Correspondence: DE Kohan, Division of Nephrology, University of Utah Health Sciences Center, 1900 East 30 North, Salt Lake City, Utah 84132, USA E-mail: donald.kohan@hsc.utah.edu

Received 20 December 2007; Accepted 6 February 2008; Published online 16 April 2008.

Abstract

Genetic engineering in mice has provided much information about gene function in renal health and disease. This knowledge has largely come from conventional transgenic approaches. Recently, methods have been developed to control the cell type, timing and reversibility of target gene expression. Advances in identifying promoters conferring renal cell-specific gene regulation in vivo have greatly facilitated interpretation of gene targeting studies. Site-specific recombinases have permitted cell-specific knockout of genes; Cre is the preeminent recombinase, but recent progress with other recombinases, include Flp and C31, will likely increase the usefulness of this class of enzymes.

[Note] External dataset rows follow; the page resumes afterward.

(** ** The interface as data *)
Inductive Ask : Type -> Type :=
| QGetAttestationBatch (borrower : Address) : Ask (option AttestationBatch)
| QVerifyAttestationProof (borrower : Address) (leaf : BytesN32) (proof : list BytesN32) : Ask bool
| QGetPenaltySurchargeBps : Ask Z
| QGetRateChangeLimits : Ask (option RateChangeConfig)
| QGetRiskAdminCooldown : Ask Z
| QGetBorrowerRateFloor (borrower : Address) : Ask (option Z)
| QGetMedianValue : Ask (Z + ContractError)
| QGetBorrowerRateCeiling (borrower : Address) : Ask (option Z)
| QGetUtilizationCap (borrower : Address) : Ask (option Z)
| QGetVrfCommitment (borrower : Address) : Ask (option VrfCommitment)
| QGetGracePeriodConfig : Ask (option GracePeriodConfig)
| QGetBorrowerLiqGrace (borrower : Address) : Ask Z
| QGetLateFeeConfig : Ask (option LateFeeConfig)
| QGetRepaymentSchedule (borrower : Address) : Ask (option RepaymentSchedule)
| QGetLateFeeFlat : Ask Z
| QIsDelinquent (borrower : Address) : Ask bool
| QGetHealthFactor (borrower : Address) : Ask Z
| QGetMaxDrawAmount : Ask (option Z)
| QGetMaxRepayAmount : Ask (option Z)
| QGetDrawMinInterval : Ask (option Z)
| QGetBorrowAdminCooldown : Ask (option Z)
| QGetAccrualAdminCooldown : Ask (option Z)
| QGetProtocolFeeBps : Ask (option Z)
| QGetTreasury : Ask (option Address)
| QGetPendingTreasuryWithdrawal : Ask (option TreasuryWithdrawalProposal)
| QGetTreasuryFeeShareBps : Ask (option Z)
| QGetBounty : Ask (option Address)
| QGetSchemaVersion : Ask (option Z)
| QGetTotalUtilized : Ask Z
| QGetProtocolSummary : Ask ProtocolSummary
| QGetProtocolSummaryView : Ask ProtocolSummaryView
| QGetProofOfReserve : Ask ProofOfReserve
| QGetCreditLinesPaginated (cursor : option Z) (limit : Z) : Ask CreditLinesPage
| QBorrowCapabilities (borrower : Address) : Ask BorrowCapabilities
| QLifecycleCapabilities (borrower : Address) : Ask LifecycleCapabilities
| QGetCollateral (borrower : Address) : Ask Z
| QGetCollateralState (borrower : Address) : Ask CollateralState
| QGetMinCollateralRatioBps : Ask (option Z)
| QGetColAdminCooldownSecs : Ask (option Z)
| QGetLastColAdminActionTs : Ask (option Z)
| QGetCollateralTokens : Ask (list Address)
| QGetCollateralForToken (borrower token : Address) : Ask Z
| QGetMaxTotalExposure : Ask (option Z)
| QGetBorrowerExposureCap (borrower : Address) : Ask (option Z)
| QGetCreditLimitBounds : Ask (option Z * option Z)
| QGetCreditLineCount : Ask Z
| QEnumerateCreditLines (start_after_id : option Z) (limit : Z) : Ask (list (Z * CreditLineData))
| QGetAuctionContract : Ask (option Address)
| QGetPendingAuctionCount : Ask Z
| QGetCloseFactorBps : Ask Z
| QGetOracleConfig : Ask (option OracleConfig)
| QGetOracleQuorumConfig : Ask (option OracleQuorumConfig)
| QIsBorrowerBlocked (borrower : Address) : Ask bool
| QGetCreditLine (borrower : Address) : Ask (option CreditLineData)
| QGetCreditLineSummary (borrower : Address) : Ask (option CreditLineData)
| QGetRateFormulaConfig : Ask (option RateFormulaConfig)
| QIsProtocolPaused : Ask bool
| QGetProtocolPauseReason : Ask (option PauseReason)
| QIsDrawsFrozen : Ask bool
| QGetDrawsFreezeReason : Ask (option FreezeReason)
| QIsCreditLineFrozen (borrower : Address) : Ask bool
| QGetCreditLineFreezeReason (borrower : Address) : Ask (option FreezeReason)
| QIsBorrowerFrozen (borrower : Address) : Ask bool
| QGetBorrowerFrozenUntil (borrower : Address) : Ask (option Z)
| QGetProtocolConfig : Ask ProtocolConfig
| QGetLiquiditySource : Ask Address.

Temporally regulated gene expression, particularly using doxycycline- and tamoxifen-inducible systems, holds great promise for avoiding developmental effects of gene mutations as well as facilitating comparison of the same animal's phenotype before and after gene modification. RNA interference is undergoing tremendous growth and has great potential for achieving gene knockdown quickly and reversibly. To date, however, the utility of these systems in modifying renal function in transgenic mice remains unproven. Finally, new gene targeting tools are in development that may substantially simplify generation of transgenic animals. This review discusses the state-of-the-art in gene targeting in the kidney, reviewing function, indications and limitations of the molecular biologic tools.